Abstract:It has been widely understood that differential privacy (DP) can guarantee rigorous privacy against adversaries with arbitrary prior knowledge. However, recent studies demonstrate that this may not be true for correlated data, and indicate that three factors could influence privacy leakage: the data correlation pattern, prior knowledge of adversaries, and sensitivity of the query function. This poses a fundamental problem: what is the mathematical relationship between the three factors and privacy leakage? In this paper, we present a unified analysis of this problem. A new privacy definition, named \textit{prior differential privacy (PDP)}, is proposed to evaluate privacy leakage considering the exact prior knowledge possessed by the adversary.

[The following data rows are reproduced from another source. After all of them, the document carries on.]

(** A loop that ended normally matched every block. *)
Lemma parse_episodes_loop_matched divs st :
  (parse_episodes_loop divs st).2 = None →
  Forall (λ d, is_Some (rmatch episode_data_regex (i_string d))) divs.
Proof.
  revert st. induction divs as [|d divs IH]; intros st; simpl; [done|].
  destruct (rmatch episode_data_regex (i_string d)) as [m|] eqn:Hm; [|done].
  intros H. constructor; [by eexists|].
  case_bool_decide; by eapply IH.
Qed.

(** A loop over blocks whose numerals are all collected changes nothing. *)
Lemma parse_episodes_loop_collected divs st :
  Forall (λ d, ∃ m, rmatch episode_data_regex (i_string d) = Some m ∧
                    PStr (group 1 m) ∈ episode_numbers_collected st) divs →
  parse_episodes_loop divs st = (st, None).
Proof.
  induction 1 as [|d divs (m & Hm & Hin) _ IH]; simpl; [done|].
  by rewrite Hm, bool_decide_eq_true_2.
Qed.

(** X6.  Parsing a page a second time, right after a parse of the same page
    that ended normally, changes nothing: no entry is appended, the collected
    set and the flag stay as the first parse left them. *)
Theorem parse_episodes_idempotent release_links html st :
  (parse_episodes release_links html st).2 = None →
  parse_episodes release_links html (parse_episodes release_links html st).1
  = parse_episodes release_links html st.
Proof.
  unfold parse_episodes. set (divs := rev (release_links html)).
  destruct (parse_episodes_loop divs st) as [st1 o] eqn:E.
  destruct o as [e|]; [done|]. intros _. cbn [fst].
  assert (Hmatched : Forall (λ d, is_Some (rmatch episode_data_regex
                                             (i_string d))) divs).
  { apply (parse_episodes_loop_matched divs st). by rewrite E. }
  destruct (parse_episodes_loop_good divs st Hmatched)
    as (new & _ & _ & _ & _ & Hall).
  rewrite E in Hall. cbn [fst] in Hall.
  assert (Hagain : ∀ st2, episode_numbers_collected st2
                          = episode_numbers_collected st1 →
                          parse_episodes_loop divs st2 = (st2, None)).
  { intros st2 Hcol. apply parse_episodes_loop_collected.
    apply Forall_forall. intros d Hd.
    destruct (proj1 (Forall_forall _ _) Hmatched d Hd) as [m Hm].
    exists m. split; [done|]. rewrite Hcol. by apply (Hall d m). }
  destruct (collected_all st1) eqn:Hc.
  - rewrite Hagain by done.
    assert (collected_all (set_all_episodes_acquired true st1) = true) as ->
      by exact Hc.
    done.
  - rewrite Hagain by done. by rewrite Hc.
Qed.

Lemma parse_episodes_idempotent_witness :
  parse_episodes (λ _, [low_res; high_res]) "page"
    (parse_episodes (λ _, [low_res; high_res]) "page"
       (fresh (PStr "1") (Some {[PInt 5]}))).1
  = parse_episodes (λ _, [low_res; high_res]) "page"
      (fresh (PStr "1") (Some {[PInt 5]})).
Proof. apply parse_episodes_idempotent. reflexivity. Defined.

Lemma parse_episodes_available release_links html st :
  episodes_available (parse_episodes release_links html st).1
  = episodes_available st.
Proof.
  unfold parse_episodes.
  pose proof (parse_episodes_loop_frame (rev (release_links html)) st)
    as (_ & Hav & _).
  destruct (parse_episodes_loop _ st) as [st' [e|]]; simpl in *; [done|].
  by destruct (collected_all st').
Qed.

(** After a page with at least one block, parsed to the end, the collected
    set holds a [str] and cannot be a set of [int]s. *)
Lemma parse_episodes_not_all release_links html st A :
  episodes_available st = Some A → only_ints A →
  release_links html ≠ [] →
  (parse_episodes release_links html st).2 = None →
  collected_all (parse_episodes release_links html st).1 = false.
Proof.
  intros Hav HA Hblocks Hexn.
  pose proof (parse_episodes_available release_links html st) as Hav'.
  unfold collected_all. apply bool_decide_eq_false_2.
  rewrite Hav', Hav. intros [= Heq].
  revert Hexn Heq. unfold parse_episodes.
  set (divs := rev (release_links html)).
  destruct (parse_episodes_loop divs st) as [st1 o] eqn:E.
  destruct o as [e|]; [done|]. intros _.
  assert (Hmatched : Forall (λ d, is_Some (rmatch episode_data_regex
                                             (i_string d))) divs).
  { apply (parse_episodes_loop_matched divs st). by rewrite E. }
  destruct (parse_episodes_loop_good divs st Hmatched)
    as (new' & _ & _ & _ & _ & Hall).
  rewrite E in Hall. cbn [fst] in Hall.
  destruct divs as [|d divs'] eqn:Hd.
  { subst divs. apply (f_equal (@rev block)) in Hd.
    rewrite rev_involutive in Hd. done. }
  apply Forall_cons_1 in Hmatched as [[m Hm] _].
  destruct (Hall d m (list_elem_of_here _ _) Hm) as [Hin _].
  intros Heq. cbn [fst] in Heq.
  assert (Hin' : PStr (group 1 m) ∈ A).
  { rewrite <- Heq. by destruct (collected_all st1). }
  by destruct (HA _ Hin') as [z ?].
Qed.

We use two models, the weighted hierarchical graph (WHG) and the multivariate Gaussian model to analyze discrete and continuous data, respectively. We demonstrate that positive, negative, and hybrid correlations have distinct impacts on privacy leakage. Considering general correlations, a closed-form expression of privacy leakage is derived for continuous data, and a chain rule is presented for discrete data. Our results are valid for general linear queries, including count, sum, mean, and histogram. Numerical experiments are presented to verify our theoretical analysis.